YOUR ASSIGNMENT – Copy every line from the records that holds the word "reads".

STORED DATA –
Lemma game_poll_results_witness :
  exists g,
    BoardGame_init identity_url identity_url sample_game = inr g
    /\ player_age_votes g
       = [[("_age", VStr "10"); ("_votes", VInt 3)];
          [("_age", VStr "12"); ("_votes", VInt 4)]]
    /\ player_number_votes g = []
    /\ language_dependence_votes g = [].
Proof.
  eexists. split; [reflexivity | ].
  match goal with
  | |- player_age_votes ?g = _ /\ _ =>
      destruct (game_poll_results identity_url identity_url sample_game g
                  eq_refl) as (Ha & Hn & Hl)
  end.
  cbn in Ha, Hn, Hl. destruct Ha as (items & Hr & Ha).
  injection Hr as <-. auto.
Defined.

(** ** Attributes of a constructed game *)



(** X5: a constructed game reads the input mapping: it keeps the mapping as
    its backing data, the numbers of users who rated, own and trade the game
    are the entries of the [stats] mapping, and the numbers of users wanting,
    wishing and commenting are read from the mapping of the game itself, not
    from [stats]. *)
Theorem game_accessors_read_the_input
    (fix_url fix_unsigned_negative : value -> result value)
    (data : dict) (g : BoardGame) :
  BoardGame_init fix_url fix_unsigned_negative data = inr g ->
  self_data g = data
  /\ exists stats,
      dict_lookup "stats" data = Some (VDict stats)
      /\ BaseGame_users_rated (base g) = dict_get "usersrated" VNone stats
      /\ BoardGame_users_owned g = dict_get "owned" VNone stats
      /\ BoardGame_users_trading g = dict_get "trading" VNone stats
      /\ BoardGame_users_wanting g = dict_get "wanting" VNone data
      /\ BoardGame_users_wishing g = dict_get "wishing" VNone data
      /\ BoardGame_users_commented g = dict_get "numcomments" VNone data.
Proof.
  intros H. destruct (BoardGame_init_inv _ _ _ _ H) as (_ & _ & _ & Hb).
  destruct (BaseGame_init_inv _ _ _ _ Hb) as (st & Hst & Hs & _ & Hd).
  unfold self_data. split; [exact Hd | ].
  destruct st as [ | | | | | stats]; try discriminate.
  destruct (BoardGameStats_init_inv _ _ Hs) as (_ & _ & _ & Hsd).
  exists stats. split; [exact Hst | ].
  unfold BaseGame_users_rated, BoardGame_users_owned, BoardGame_users_trading,
    BoardGame_users_wanting, BoardGame_users_wishing,
    BoardGame_users_commented, Stats_users_rated, Stats_users_owned,
    Stats_users_trading, self_data.
  rewrite Hsd, Hd. repeat split; reflexivity.
Qed.

Lemma game_accessors_read_the_input_witness :
  exists g,
    BoardGame_init identity_url identity_url game_with_counts = inr g
    /\ BoardGame_users_owned g = VInt 7
    /\ BoardGame_users_wanting g = VNone
    /\ BoardGame_users_wishing g = VInt 4.
Proof.
  eexists. split; [reflexivity | ].
  match goal with
  | |- BoardGame_users_owned ?g = _ /\ _ =>
      destruct (game_accessors_read_the_input
                  identity_url identity_url game_with_counts g eq_refl)
        as (_ & stats & Hs & _ & Ho & _ & Hw & Hwi & _)
  end.
  injection Hs as <-. rewrite Ho, Hw, Hwi. repeat split; reflexivity.
Defined.

(** ** Versions *)

Lemma fix_key_lookup (fix_url : value -> result value) (k k' : string)
    (kw kw' : dict) :
  fix_key fix_url k kw = inr kw' ->
  (k' <> k -> dict_lookup k' kw' = dict_lookup k' kw)
  /\ match dict_lookup k kw with
     | None => dict_lookup k kw' = None
     | Some u => exists u', fix_url u = inr u' /\ dict_lookup k kw' = Some u'
     end.
Proof.
  unfold fix_key. destruct (dict_lookup k kw) as [u | ] eqn:E.
  - intros H. bind_inv H. injection H as <-. split.
    + intros Hk. apply dict_lookup_set_other, Hk.
    + exists a. split; [exact Ha | apply dict_lookup_set_same].
  - intros H. injection H as <-. auto.
Qed.

(** X8: a constructed version wraps a copy of its mapping in which only
    [thumbnail] and [image] can differ: each is absent if it was absent and
    otherwise replaced by what [fix_url] makes of it; every other key reads
    as in the input. *)
Theorem version_fixes_only_urls (fix_url : value -> result value)
    (data : dict) (v : BoardGameVersion) :
  BoardGameVersion_init fix_url data = inr v ->
  (forall k, k <> "thumbnail" -> k <> "image" ->
             dict_lookup k (Thing_data v) = dict_lookup k data)
  /\ match dict_lookup "thumbnail" data with
     | None => dict_lookup "thumbnail" (Thing_data v) = None
     | Some u =>
         exists u', fix_url u = inr u'
                    /\ dict_lookup "thumbnail" (Thing_data v) = Some u'
     end
  /\ match dict_lookup "image" data with
     | None => dict_lookup "image" (Thing_data v) = None
     | Some u =>
         exists u', fix_url u = inr u'
                    /\ dict_lookup "image" (Thing_data v) = Some u'
     end.
Proof.
  unfold BoardGameVersion_init. intros H. bind_inv H. bind_inv H.
  rewrite (Thing_init_data _ _ H).
  split; [ | split].
  - intros k Ht Hi.
    rewrite (proj1 (fix_key_lookup _ _ k _ _ Ha0) Hi).
    apply (proj1 (fix_key_lookup _ _ k _ _ Ha) Ht).
  - rewrite (proj1 (fix_key_lookup _ _ "thumbnail" _ _ Ha0))
      by discriminate.
    apply (proj2 (fix_key_lookup _ _ "thumbnail" _ _ Ha)).
  - pose proof (proj2 (fix_key_lookup _ _ "image" _ _ Ha0)) as Hi.
    rewrite (proj1 (fix_key_lookup _ _ "image" _ _ Ha)) in Hi
      by discriminate.
    exact Hi.
Qed.

Lemma version_fixes_only_urls_witness :
  exists v,
    BoardGameVersion_init prefix_url version_record = inr v
    /\ dict_lookup "language" (Thing_data v) = Some (VStr "English")
    /\ dict_lookup "thumbnail" (Thing_data v)
       = Some (VStr "http://cf.geekdo-images.com/t.jpg")
    /\ dict_lookup "image" (Thing_data v) = None.
Proof.
  eexists. split; [reflexivity | ].
  match goal with
  | |- dict_lookup _ (Thing_data ?v) = _ /\ _ =>
      destruct (version_fixes_only_urls prefix_url version_record v eq_refl)
        as (Hk & Ht & Hi)
  end.
  split; [apply Hk; discriminate | ].
  split; [ | exact Hi].
  destruct Ht as (u' & Hu & Ht). injection Hu as <-. exact Ht.
Defined.

(** X9: [version] of a collection game is null exactly when the game has no
    versions; when the input holds a list of versions that starts with a
    record, it is the version constructed from that first record. *)
Theorem collection_version_is_first
    (fix_url fix_unsigned_negative : value -> result value)
    (data : dict) (b : BaseGame) :
  CollectionBoardGame_init fix_url fix_unsigned_negative data = inr b ->
  (Collection.version b = None <-> versions b = [])
  /\ (dict_lookup "versions" data = None -> Collection.version b = None)
  /\ (forall d rest,
         dict_lookup "versions" data = Some (VList (VDict d :: rest)) ->
         exists v, Collection.version b = Some v
                   /\ BoardGameVersion_init fix_url d = inr v).
Proof.
  unfold CollectionBoardGame_init. intros H.
  destruct (BaseGame_init_inv _ _ _ _ H) as (st & _ & _ & Hvs & _).
  apply load_deduplicated in Hvs. destruct Hvs as (ds & Hit & Hall).
  unfold Collection.version, versions in *.
  split; [ | split].
  - destruct (_versions b); split; intros E;
      (reflexivity || discriminate E).
  - intros Hn. unfold dict_get in Hit. rewrite Hn in Hit.
    injection Hit as Hit. destruct ds; [ | discriminate].
    inversion Hall. reflexivity.
  - intros d rest Hl. unfold dict_get in Hit. rewrite Hl in Hit.
    injection Hit as Hit. destruct ds as [ | d' ds]; [discriminate | ].
    injection Hit as <- _. cbn [first_by_id] in Hall.
    inversion Hall as [ | ? w ? ws Hw _]; subst.
    exists w. auto.
Qed.

Lemma collection_version_is_first_witness :
  exists b,
    CollectionBoardGame_init identity_url identity_url
      (collection_game (VInt 1)) = inr b
    /\ exists v,
        Collection.version b = Some v
        /\ BoardGameVersion_init identity_url
             (thing_record 9 "first edition")
           = inr v.
Proof.
  eexists. split; [reflexivity | ].
  match goal with
  | |- exists v, Collection.version ?b = _ /\ _ =>
      exact (proj2 (proj2 (collection_version_is_first
                             identity_url identity_url
                             (collection_game (VInt 1)) b eq_refl))
                   (thing_record 9 "first edition")
                   [VDict (thing_record 10 "second edition")] eq_refl)
  end.
Defined.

ANSWER TO THIS TASK –
(** X5: a constructed game reads the input mapping: it keeps the mapping as
    otherwise replaced by what [fix_url] makes of it; every other key reads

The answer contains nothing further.